Os dois países deverão construir satélites conjuntos, realizar pesquisas e, futuramente, fabricar um Veículo Lançador de Satélites (VLS), informaram fontes do governo. Camillión falou à Comissão de Relações Exteriores do Senado sobre "a visão argentina da Defesa". Salientou que, com a diminuição dos recursos do governo argentino alocados à área de Defesa - o orçamento atual corresponde a 1,8% do PIB frente a 3.495- no começo dos anos 80 -. é necessário aumentar a capacidade tecnológica das Forças Armadas e, nesse sentido, a cooperação espacial com o Brasil é importante.
Camillión veio ao Brasil para preparar a agenda da segunda reunião de ministros de Defesa do continente, que se realizará em outubro, em Bariloche, e cujo tema central será os desafios para os próximos anos, entre eles o combate ao narcotráfico e ao terrorismo. A primeira foi no ano passado em Williamsburg, EUA.
O ministro anunciou que o governo Menem gastará US$ 182 milhões na compra de três radares para a vigilância do Norte do país, onde existem muitas pistas de pouso clandestinas, a maior parte usada para o tráfico de drogas. O programa argentino de radares consumirá cerca de US$ 500 milhões em equipamentos e serviços que serão contratados mediante concorrência pública, ao contrário do que ocorreu com o Sistema Integrado de Vigilância da Amazônia (Sivam), para o qual foi selecionada, sem licitação, a norte-americana Raytheon.

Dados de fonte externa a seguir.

Lemma respects_bind {A B} (m : M A) (k : A -> M B) :
  respects allowed m -> (forall a, respects allowed (k a)) ->
  respects allowed (bind m k).
Proof.
  intros Hm Hk e s. unfold bind.
  specialize (Hm e s). destruct (m e s) as [[a|x] s1]; cbn [snd] in *.
  - eapply keeps_trans; [exact Hm | apply Hk].
  - exact Hm.
Qed.

Lemma respects_try_except {A} (m : M A) (h : exn -> option (M A)) :
  respects allowed m ->
  (forall x k, h x = Some k -> respects allowed k) ->
  respects allowed (try_except m h).
Proof.
  intros Hm Hh e s. unfold try_except.
  specialize (Hm e s). destruct (m e s) as [[a|x] s1]; cbn [snd] in *.
  - exact Hm.
  - destruct (h x) as [k|] eqn:Hx; cbn [snd]; [|exact Hm].
    eapply keeps_trans; [exact Hm | apply (Hh x k Hx)].
Qed.

Lemma respects_emit (ev : event) : allowed ev = true -> respects allowed (emit ev).
Proof. intros H e s. now apply keeps_log. Qed.

Lemma respects_print (args : list string) : respects allowed (print args).
Proof. apply respects_emit, allowed_print. Qed.

Lemma respects_print_end (args : list string) (end_ : string) :
  respects allowed (print_end args end_).
Proof. apply respects_emit, allowed_print. Qed.

Lemma respects_input (prompt : string) : respects allowed (input prompt).
Proof.
  intros e s. unfold input. destruct (stdin s) as [|l r] eqn:Hin; cbn [snd].
  - apply keeps_log, allowed_print.
  - split; [reflexivity|]. split; [|rewrite Hin; cbn [stdin List.length]; lia].
    exists [EvInput prompt l]. split; [reflexivity|].
    cbn. now rewrite allowed_input.
Qed.

Lemma respects_pause (prompt : string) : respects allowed (pause prompt).
Proof.
  apply respects_bind; [apply respects_input | intros; apply respects_ret].
Qed.

Lemma respects_now : respects allowed now.
Proof.
  intros e s. split; [reflexivity|]. split; [|cbn [stdin snd now]; lia].
  exists []. cbn. now rewrite app_nil_r.
Qed.

Lemma respects_ask {A} (f : env -> A) : respects allowed (ask f).
Proof. intros e s. apply keeps_refl. Qed.

Lemma respects_get_ctx : respects allowed get_ctx.
Proof. intros e s. apply keeps_refl. Qed.

Lemma respects_clear : respects allowed Common.clear.
Proof. apply respects_print_end. Qed.

Lemma respects_for_enumerate {A} (xs : list A) (body : nat -> A -> M unit) :
  (forall i x, respects allowed (body i x)) ->
  forall i0, respects allowed (for_enumerate i0 xs body).
Proof.
  intros Hb. induction xs as [|x xs IH]; intros i0; cbn [for_enumerate].
  - apply respects_ret.
  - apply respects_bind; [apply Hb | intros; apply IH].
Qed.

Lemma respects_subprocess_run (cmd : list string) (check : bool) (t : option Z) :
  allowed (EvExec cmd t) = true -> respects allowed (subprocess_run cmd check t).
Proof.
  intros H e s. unfold subprocess_run. cbv zeta.
  destruct (proc e _ cmd) as [cp|].
  - destruct (check && negb (returncode cp =? 0)%Z); cbn [snd]; now apply keeps_log.
  - destruct t; cbn [snd]; now apply keeps_log.
Qed.

Lemma respects_run_capture (cmd : list string) (check : bool) (t : Z) :
  allowed (EvExec cmd (Some t)) = true ->
  respects allowed (Common.run_capture cmd check t).
Proof. apply respects_subprocess_run. Qed.

Lemma respects_run (cmd : list string) (check : bool) (t : Z) :
  allowed (EvExec cmd (Some t)) = true -> respects allowed (Common.run cmd check t).
Proof.
  intros H. apply respects_bind; [now apply respects_run_capture|].
  intros; apply respects_ret.
Qed.

Lemma respects_run_stream (cmd : list string) :
  allowed (EvExec cmd None) = true -> respects allowed (Common.run_stream cmd).
Proof.
  intros H. apply respects_bind; [now apply respects_subprocess_run|].
  intros; apply respects_ret.
Qed.

Lemma respects_mkdir (p : string) :
  allowed (EvMkdir p) = true -> respects allowed (mkdir p).
Proof. apply respects_emit. Qed.

Lemma respects_write_text (p c : string) :
  allowed (EvWrite p c) = true -> respects allowed (write_text p c).
Proof. apply respects_emit. Qed.

End Respects.

(** What quiet events leave untouched. *)
Lemma quiet_no_exec_no_write (evs : list event) :
  forallb quiet_event evs = true -> execs evs = [] /\ writes evs = [].
Proof.
  induction evs as [|ev evs IH]; [now split|].
  cbn [forallb]. intros H. apply andb_prop in H. destruct H as [Hq Hr].
  destruct (IH Hr) as [He Hw]. unfold execs, writes in *. cbn [filter].
  unfold quiet_event in Hq. apply negb_true_iff, orb_false_iff in Hq.
  destruct Hq as [-> ->]. now split.
Qed.

Lemma keeps_quiet (s s' : state) :
  keeps quiet_event s s' ->
  ctx s' = ctx s
  /\ execs (trace s') = execs (trace s)
  /\ writes (trace s') = writes (trace s).
Proof.
  intros [Hc [[evs [Ht Hq]] _]]. destruct (quiet_no_exec_no_write _ Hq) as [He Hw].
  split; [exact Hc|]. rewrite Ht. unfold execs, writes in *.
  rewrite !filter_app, He, Hw, !app_nil_r. now split.
Qed.

(** The processes started and the files written, one event further. *)
Lemma execs_snoc (t : list event) (ev : event) :
  execs (t +++ [ev]) = execs t +++ (if is_exec ev then [ev] else []).
Proof. unfold execs. now rewrite filter_app. Qed.

Lemma writes_snoc (t : list event) (ev : event) :
  writes (t +++ [ev]) = writes t +++ (if is_write ev then [ev] else []).
Proof. unfold writes. now rewrite filter_app. Qed.

(** Closing a goal [respects allowed m] along the structure of [m]. *)
Ltac side := solve [intros; reflexivity].

Ltac respects_prim :=
  first
    [ apply respects_ret; side
    | apply respects_raise; side
    | apply respects_print; side
    | apply respects_print_end; side
    | apply respects_pause; side
    | apply respects_input; side
    | apply respects_now
    | apply respects_ask
    | apply respects_get_ctx
    | apply respects_clear; side
    | apply respects_run; side
    | apply respects_run_capture; side
    | apply respects_run_stream; side
    | apply respects_subprocess_run; side
    | apply respects_mkdir; side
    | apply respects_write_text; side ].

Ltac respects_go :=
  repeat
    (cbv beta iota zeta delta [dry_run serial verbose];
     match goal with
     | |- respects _ (bind _ _) => apply respects_bind; [|intros]
     | |- respects _ (if ?b then _ else _) => destruct b
     | |- respects _ (match ?x with _ => _ end) => destruct x
     | |- respects _ _ => respects_prim
     end).

(** ** Handlers leave the session context alone *)

Section Frame.

Ltac handler :=
  intros;
  unfold Common.action_status,
    V01.action_report, V01.action_logcat_lab, V01.logcat_command,
    V12.action_report, V12.action_logcat_lab, V12.logcat_branch, V12.logcat_finish,
    Ai.action_report, Ai.action_logcat_lab, Ai.logcat_branch, Ai.logcat_finish,
    Ai.action_device_summary, Ai.action_foreground_app, Ai.action_install_apk,
    Ai.action_clear_app_data, Ai.action_open_url, Ai.action_screenshot,
    Ai.action_screenrecord, Ai.action_fastboot_getvar_all,
    Ai.action_fastboot_reboot_menu, Ai.require_serial, Ai.adb_getprop;
  respects_go.

Lemma frame_action_status c : respects any_event (Common.action_status c).
Proof. handler. Qed.

Lemma frame_v01_report c : respects any_event (V01.action_report c).
Proof. handler. Qed.

Lemma frame_v01_logcat c : respects any_event (V01.action_logcat_lab c).
Proof. handler. Qed.

Lemma frame_v12_report c : respects any_event (V12.action_report c).
Proof. handler. Qed.

Lemma frame_v12_logcat c : respects any_event (V12.action_logcat_lab c).
Proof. handler. Qed.

Lemma frame_ai_report c : respects any_event (Ai.action_report c).
Proof. handler. Qed.

Lemma frame_ai_logcat c : respects any_event (Ai.action_logcat_lab c).
Proof. handler. Qed.

Lemma frame_ai_device_summary c : respects any_event (Ai.action_device_summary c).
Proof. handler. Qed.

Lemma frame_ai_foreground c : respects any_event (Ai.action_foreground_app c).
Proof. handler. Qed.

Lemma frame_ai_install c : respects any_event (Ai.action_install_apk c).
Proof. handler. Qed.

Lemma frame_ai_clear c : respects any_event (Ai.action_clear_app_data c).
Proof. handler. Qed.

Lemma frame_ai_open_url c : respects any_event (Ai.action_open_url c).
Proof. handler. Qed.

Lemma frame_ai_screenshot c : respects any_event (Ai.action_screenshot c).
Proof. handler. Qed.

Lemma frame_ai_screenrecord c : respects any_event (Ai.action_screenrecord c).
Proof. handler. Qed.

Lemma frame_ai_getvar c : respects any_event (Ai.action_fastboot_getvar_all c).
Proof. handler. Qed.

Lemma frame_ai_reboot_menu c : respects any_event (Ai.action_fastboot_reboot_menu c).
Proof. handler. Qed.

End Frame.

(** ** Stepping through a computation *)

Section Wp.

Context {A : Type}.
Variables (e : env) (s : state).

Lemma wp_bind {B} (m : M A) (k : A -> M B) (Q : outcome B -> state -> Prop) :
  wp m e s (fun r s1 =>
              match r with
              | Ok a => wp (k a) e s1 Q
              | Raise x => Q (Raise x) s1
              end) ->
  wp (bind m k) e s Q.
Proof.
  unfold wp, bind. destruct (m e s) as [[a|x] s1]; cbn [fst snd]; auto.
Qed.

Lemma wp_ret (a : A) (Q : outcome A -> state -> Prop) :
  Q (Ok a) s -> wp (ret a) e s Q.
Proof. auto. Qed.

(** Nothing is to be known of [m] when [Q] holds of everything. *)
Lemma wp_any (m : M A) (Q : outcome A -> state -> Prop) :
  (forall r s1, Q r s1) -> wp m e s Q.
Proof. intros H. apply H. Qed.

(** A computation known through [respects] is stepped over as a whole. *)
Lemma wp_respects (allowed : event -> bool) (m : M A)
    (Q : outcome A -> state -> Prop) :
  respects allowed m ->
  (forall r s1, keeps allowed s s1 -> Q r s1) ->
  wp m e s Q.
Proof. intros Hm HQ. apply HQ, Hm. Qed.

End Wp.

Section WpPrimitives.

Variables (e : env) (s : state).

Lemma wp_emit (ev : event) (Q : outcome unit -> state -> Prop) :
  Q (Ok tt) (log ev s) -> wp (emit ev) e s Q.
Proof. auto. Qed.

Lemma wp_print (args : list string) (Q : outcome unit -> state -> Prop) :
  Q (Ok tt) (log (EvPrint (Py.join " " args ++ LF)) s) -> wp (print args) e s Q.
Proof. auto. Qed.

Lemma wp_get_ctx (Q : outcome Ctx -> state -> Prop) :
  Q (Ok (ctx s)) s -> wp get_ctx e s Q.
Proof. auto. Qed.

Lemma wp_ask {B} (f : env -> B) (Q : outcome B -> state -> Prop) :
  Q (Ok (f e)) s -> wp (ask f) e s Q.
Proof. auto. Qed.

Lemma wp_now (Q : outcome datetime -> state -> Prop) :
  Q (Ok (clock e (clock_reads s)))
    (mkState (ctx s) (stdin s) (S (clock_reads s)) (trace s)) ->
  wp now e s Q.
Proof. auto. Qed.

Lemma wp_input (prompt : string) (Q : outcome string -> state -> Prop) :
  match stdin s with
  | line :: rest =>
      Q (Ok line) (mkState (ctx s) rest (clock_reads s)
                           (trace s +++ [EvInput prompt line]))
  | [] => Q (Raise EOFError) (log (EvPrint prompt) s)
  end ->
  wp (input prompt) e s Q.
Proof. unfold wp, input. destruct (stdin s); auto. Qed.

Lemma wp_pause (prompt : string) (Q : outcome unit -> state -> Prop) :
  match stdin s with
  | line :: rest =>
      Q (Ok tt) (mkState (ctx s) rest (clock_reads s)
                         (trace s +++ [EvInput prompt line]))
  | [] => Q (Raise EOFError) (log (EvPrint prompt) s)
  end ->
  wp (pause prompt) e s Q.
Proof. unfold wp, pause, bind, input, ret. destruct (stdin s); auto. Qed.

Lemma wp_subprocess_run (cmd : list string) (check : bool) (t : option Z)
    (Q : outcome CompletedProcess -> state -> Prop) :
  (let s1 := log (EvExec cmd t) s in
   match proc e (List.length (execs (trace s))) cmd with
   | Exited cp =>
       if check && negb (returncode cp =? 0)%Z
       then Q (Raise (CalledProcessError (returncode cp) cmd (stdout cp) (stderr cp))) s1
       else Q (Ok cp) s1
   | Hung =>
       match t with
       | Some t => Q (Raise (TimeoutExpired cmd t)) s1
       | None => Q (Raise KeyboardInterrupt) s1
       end
   end) ->
  wp (subprocess_run cmd check t) e s Q.
Proof.
  unfold wp, subprocess_run. cbv zeta.
  destruct (proc e _ cmd) as [cp|].
  - destruct (check && negb (returncode cp =? 0)%Z); auto.
  - destruct t; auto.
Qed.

Lemma wp_run (cmd : list string) (check : bool) (t : Z)
    (Q : outcome string -> state -> Prop) :
  (let s1 := log (EvExec cmd (Some t)) s in
   match proc e (List.length (execs (trace s))) cmd with
   | Exited cp =>
       if check && negb (returncode cp =? 0)%Z
       then Q (Raise (CalledProcessError (returncode cp) cmd (stdout cp) (stderr cp))) s1
       else Q (Ok (stdout cp)) s1
   | Hung => Q (Raise (TimeoutExpired cmd t)) s1
   end) ->
  wp (Common.run cmd check t) e s Q.
Proof.
  unfold wp, Common.run, Common.run_capture, subprocess_run, bind, ret. cbv zeta.
  destruct (proc e _ cmd) as [cp|]; auto.
  destruct (check && negb (returncode cp =? 0)%Z); auto.
Qed.

End WpPrimitives.

(** Stepping over the primitives that cannot branch. *)
Ltac wp_step :=
  lazymatch goal with
  | |- wp (bind _ _) _ _ _ => apply wp_bind
  | |- wp (ret _) _ _ _ => apply wp_ret
  | |- wp (print _) _ _ _ => apply wp_print
  | |- wp (emit _) _ _ _ => apply wp_emit
  | |- wp (mkdir _) _ _ _ => apply wp_emit
  | |- wp (write_text _ _) _ _ _ => apply wp_emit
  | |- wp get_ctx _ _ _ => apply wp_get_ctx
  | |- wp (ask _) _ _ _ => apply wp_ask
  | |- wp now _ _ _ => apply wp_now
  end; cbv beta iota zeta delta [negb].

Ltac prefix := repeat wp_step.

(** Bringing an explicit state to its fields. *)
Ltac simp_state := cbn [stdin log ctx trace clock_reads app].

(** Stepping over the primitives that read a line or start a process. *)
Ltac wp_io :=
  lazymatch goal with
  | |- wp (input _) _ _ _ => apply wp_input
  | |- wp (pause _) _ _ _ => apply wp_pause
  | |- wp (Common.run _ _ _) _ _ _ => apply wp_run
  | |- wp (Common.run_capture _ _ _) _ _ _ => apply wp_subprocess_run
  | |- wp (subprocess_run _ _ _) _ _ _ => apply wp_subprocess_run
  end.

Camillión disse que o principal problema no planejamento das ações de Defesa é "não sabermos qual o risco de amanhã". Mas contou que um tema que não estava na agenda no passado passou a preocupar o governo. Trata-se da pressão das entidades não-governamentais internacionais para manter a territorialidade da ocupação do solo argentino pelos 200 a 300 mil índios remanescentes.
O ministro reconhece que depois do fim das desconfianças entre Brasil e Argentina, as Forças Armadas - que deixaram a fronteira Norte por causa do fim do risco Brasil - passaram a ter uma função importante na ocupação do território, especialmente na Patagônia. Apesar de a Argentina compartilhar um espaço geoestratégico com os outros três países do Mercosul, "o que aumentará as questões de segurança". Camillión não enxerga no cenário a unificação das políticas de segurança dos quatro países.
"Na área de segurança e Defesa haverá uma cooperação", simplesmente, o que é positivo porque significa poupança de recursos e aumento das economias de escala, argumentou o ministro. Ele destacou que a política de Defesa de seu país "é inconcebível sem o dado Brasil", e que "o Mercosul é um dado estratégico fundamental para repensar a Defesa na Argentina. O Mercosul representa uma carta de apresentação no cenário internacional". Segundo Camillión, a Argentina tem na economia brasileira a sua reserva estratégica.
O embaixador Antônio Dayrell de Lima, chefe do Departamento de Temas Especiais do Itamaraty, que cuida de espaço, mar, Antártica e meio ambiente, salienta que o acordo espacial entre o Brasil e a Argentina "tem a dimensão do bom estágio do relacionamento entre os dois países".
A assinatura do acordo terá um outro simbolismo: significará a normalidade das relações bilaterais em um terreno extremamente sensível. Termina, assim, a animosidade provocada pelo ingresso do Brasil no Regime de Controle de Tecnologias de Mísseis (MTCR) sem condições, ao contrário do que ocorreu com a Argentina, que para aderir a esse mecanismo teve de desmantelar o seu programa Condor II, de fabricação de mísseis militares, porque "provocou uma inquietação global", segundo Camillión. Com isso, a Argentina "mudou a sua política missilística em termos dramáticos" e ficou tecnologicamente mais atrasada do que o Brasil na área espacial. Somente em julho do ano passado o primeiro satélite argentino foi testado pelo Instituto de Pesquisas Espaciais (INPE), em São José dos Campos (SP).
Desde 1989 existe uma declaração bilateral, que criou um grupo de trabalho. No mês passado, em Buenos Aires, houve a quinta reunião de cooperação espacial, que concluiu o acordo de cooperação nos usos pacíficos do espaço exterior.